··· Given data ···

(* ===== verification/Venue.v ===== *)
(** The venue boundary (src/internal/venue/venue.go, batch.go): capabilities of an
    adapter, the common order-placement dispatcher and the adapter registry.

    An adapter is its name, the optional interfaces it implements and what it
    declares; its methods are the actions [Call] of World.v. *)
From S2P Require Import Prelude Decimal Domain Json World.

Open Scope string_scope.
Open Scope list_scope.
Open Scope Z_scope.

Record Capabilities := MkCapabilities {
  ClientOrderIDs : bool;
  NativeBatchPlace : bool;
  NativeBatchCancel : bool;
  OrderLookup : bool;
  RecentFills : bool;
  HasMarketRules : bool
}.

(** A [venue.Client] value: [StateIdentity] and [Declared] are absent when the
    adapter does not implement the interface, the booleans say which of the other
    optional interfaces it implements. *)
Record Client := MkClient {
  Name : string;
  StateIdentity : option string;
  Declared : option Capabilities;
  isBatchPlacer : bool;
  isBatchCanceler : bool;
  isOrderReader : bool;
  isFillReader : bool;
  isRuleReader : bool
}.

Definition CapabilitiesOf (client : Client) : Capabilities :=
  let capabilities :=
    match Declared client with
    | Some c => c
    | None => MkCapabilities true false false false false false
    end in
  MkCapabilities (ClientOrderIDs capabilities) (isBatchPlacer client) (isBatchCanceler client)
    (isOrderReader client) (isFillReader client) (isRuleReader client).

Definition ManagesAllOrders (client : Client) : bool :=
  negb (ClientOrderIDs (CapabilitiesOf client)).

(** ** The dispatcher

    [before] is a closure that may update a variable of its caller; the variable
    is threaded as a state of type [S]. *)
Section Dispatch.
Context {S : Type}.
Variable client : Client.
Variable before : option (S -> prog (option error * S)).

Definition callBefore (s : S) : prog (option error * S) :=
  match before with None => Done (None, s) | Some f => f s end.

(** The loop of the fallback; [placed] are the confirmed orders so far, the slots
    of the remaining requests hold the zero order. *)
Fixpoint placeEach (placed : list Order) (requests : list PlaceRequest) (s : S)
    : prog (list Order * option error * S) :=
  match requests with
  | [] => Done (placed, None, s)
  | request :: rest =>
      b ← callBefore s;
      let '(err, s) := b in
      match err with
      | Some e => Done (placed ++ replicate (Datatypes.S (length rest)) zeroOrder, Some e, s)
      | None =>
          r ← act (Call (Name client) (CPlacePostOnly request));
          match r with
          | inr e => Done (placed ++ replicate (Datatypes.S (length rest)) zeroOrder, Some e, s)
          | inl order => placeEach (placed ++ [order]) rest s
          end
      end
  end.

Definition PlacePostOnlyBatch (requests : list PlaceRequest) (s : S)
    : prog (list Order * option error * S) :=
  if (length requests =? 0)%nat then Done ([], None, s)
  else if isBatchPlacer client then
    b ← callBefore s;
    let '(err, s) := b in
    match err with
    | Some e => Done (replicate (length requests) zeroOrder, Some e, s)
    | None =>
        r ← act (Call (Name client) (CPlaceBatch requests));
        let '(result, err) := r in
        if negb (length result =? length requests)%nat then
          let lengthErr := Errorf ("native batch returned " +:+ pretty (length result)
            +:+ " results for " +:+ pretty (length requests) +:+ " requests") in
          Done (result, Some (errors_Join lengthErr err), s)
        else Done (result, err, s)
    end
  else placeEach [] requests s.
End Dispatch.

(** ** The registry *)

Record ClientOptions := MkClientOptions {
  opt_Name : string;
  opt_StateIdentity : string;
  opt_BaseURL : string;
  APIKey : string;
  APISecret : string;
  opt_SelfTradePrevention : string;
  Timeout : Duration
}.

(** [FactoryFunc]: a missing constructor is a nil function; the constructor returns
    a client, a nil client or an error. *)
Record FactoryFunc := MkFactoryFunc {
  VenueType : string;
  FNew : option (ClientOptions -> go (option Client))
}.

Definition FType (f : FactoryFunc) : string := ToLower (TrimSpace (VenueType f)).

Definition FBuild (f : FactoryFunc) (options : ClientOptions) : go (option Client) :=
  match FNew f with
  | None => Err (Errorf ("venue factory " +:+ quoted (FType f) +:+ " has no constructor"))
  | Some new => new options
  end.

Abbreviation Registry := (gmap string FactoryFunc) (only parsing).

(** [factory] is absent for a nil interface value. *)
Definition Register (r : Registry) (factory : option FactoryFunc) : go Registry :=
  match factory with
  | None => Err (Errorf "venue factory is nil")
  | Some f =>
      let typeName := ToLower (TrimSpace (FType f)) in
      fail_if (String.eqb typeName "") (Errorf "venue factory type is required") ;;
      match r !! typeName with
      | Some _ => Err (Errorf ("venue factory " +:+ quoted typeName +:+ " is already registered"))
      | None => Ret (<[typeName := f]> r)
      end
  end.

Definition NewRegistry (factories : list (option FactoryFunc)) : go Registry :=
  foldM Register factories ∅.

Definition Build (r : Registry) (typeName : string) (options : ClientOptions) : go Client :=
  let normalized := ToLower (TrimSpace typeName) in
  match r !! normalized with
  | None => Err (Errorf ("unsupported venue type " +:+ quoted typeName))
  | Some factory =>
      match FBuild factory options with
      | Err e => Err (Wrapf ("build venue " +:+ normalized +:+ ": ") e)
      | Panic m => Panic m
      | Ret None => Err (Errorf ("venue factory " +:+ quoted normalized +:+ " returned a nil client"))
      | Ret (Some client) => Ret client
      end
  end.

(** ** Events the safety properties speak about *)

(** Requests submitted and order ids cancelled in a history. *)
Definition placed_by (e : event) : list PlaceRequest :=
  match ev_action e with
  | Call _ (CPlacePostOnly r) => [r]
  | Call _ (CPlaceBatch rs) => rs
  | _ => []
  end.
Definition cancelled_by (e : event) : list string :=
  match ev_action e with
  | Call _ (CCancelOrder _ id) => [id]
  | Call _ (CCancelOrders _ ids) => ids
  | _ => []
  end.
Definition placed (es : trace) : list PlaceRequest := concat (map placed_by es).
Definition cancelled (es : trace) : list string := concat (map cancelled_by es).

(** A call, or a request of an adapter, that may change something at an exchange. *)
Definition is_write (e : event) : bool :=
  match ev_action e with
  | Call _ (CPlacePostOnly _) | Call _ (CPlaceBatch _)
  | Call _ (CCancelOrder _ _) | Call _ (CCancelOrders _ _) => true
  | HttpDo q => negb (String.eqb (ReqMethod q) "GET")
  | _ => false
  end.

Definition is_guard (e : event) : bool :=
  match ev_action e with Guard => true | _ => false end.

Definition guard_passed (e : event) : bool :=
  match e with MkEvent Guard None => true | _ => false end.

(** [guarded g es]: when a guard is configured ([g]), every write directly follows a
    guard that passed. *)
Inductive guarded (g : bool) : trace -> Prop :=
  | guarded_nil : guarded g []
  | guarded_other e es : is_write e = false -> guarded g es -> guarded g (e :: es)
  | guarded_free e es : g = false -> guarded g es -> guarded g (e :: es)
  | guarded_write a e es : guard_passed a = true -> guarded g es -> guarded g (a :: e :: es).

(** No writes and no guard checks. *)
Definition quiet (es : trace) : Prop := Forall (fun e => is_write e = false) es.

Lemma guarded_app g es es' : guarded g es -> guarded g es' -> guarded g (es ++ es').
Proof.
  intros H H'. induction H as [|e es He _ IH|e es He _ IH|a e es He _ IH]; simpl; [done| | |].
  - by apply guarded_other.
  - by apply guarded_free.
  - by apply guarded_write.
Qed.

Lemma quiet_guarded g es : quiet es -> guarded g es.
Proof. induction 1; [constructor|]. by apply guarded_other. Qed.

Lemma placed_app es es' : placed (es ++ es') = placed es ++ placed es'.
Proof. unfold placed. by rewrite map_app, concat_app. Qed.
Lemma cancelled_app es es' : cancelled (es ++ es') = cancelled es ++ cancelled es'.
Proof. unfold cancelled. by rewrite map_app, concat_app. Qed.

Lemma quiet_nothing es : quiet es -> placed es = [] /\ cancelled es = [].
Proof.
  induction 1 as [|[a r] es He _ [IH1 IH2]]; [done|].
  unfold placed, cancelled in *. simpl. rewrite IH1, IH2. unfold is_write in He. simpl in He.
  unfold placed_by, cancelled_by. simpl. destruct a as [| | | |cl c| | | | | | | |]; try done. by destruct c.
Qed.

Lemma quiet_app es es' : quiet es -> quiet es' -> quiet (es ++ es').
Proof. intros. by apply Forall_app. Qed.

···

» **Assignment**:
The answer is every line in the data where the word "ToLower" appears.

» **Answer space**:
Definition FType (f : FactoryFunc) : string := ToLower (TrimSpace (VenueType f)).
      let typeName := ToLower (TrimSpace (FType f)) in
  let normalized := ToLower (TrimSpace typeName) in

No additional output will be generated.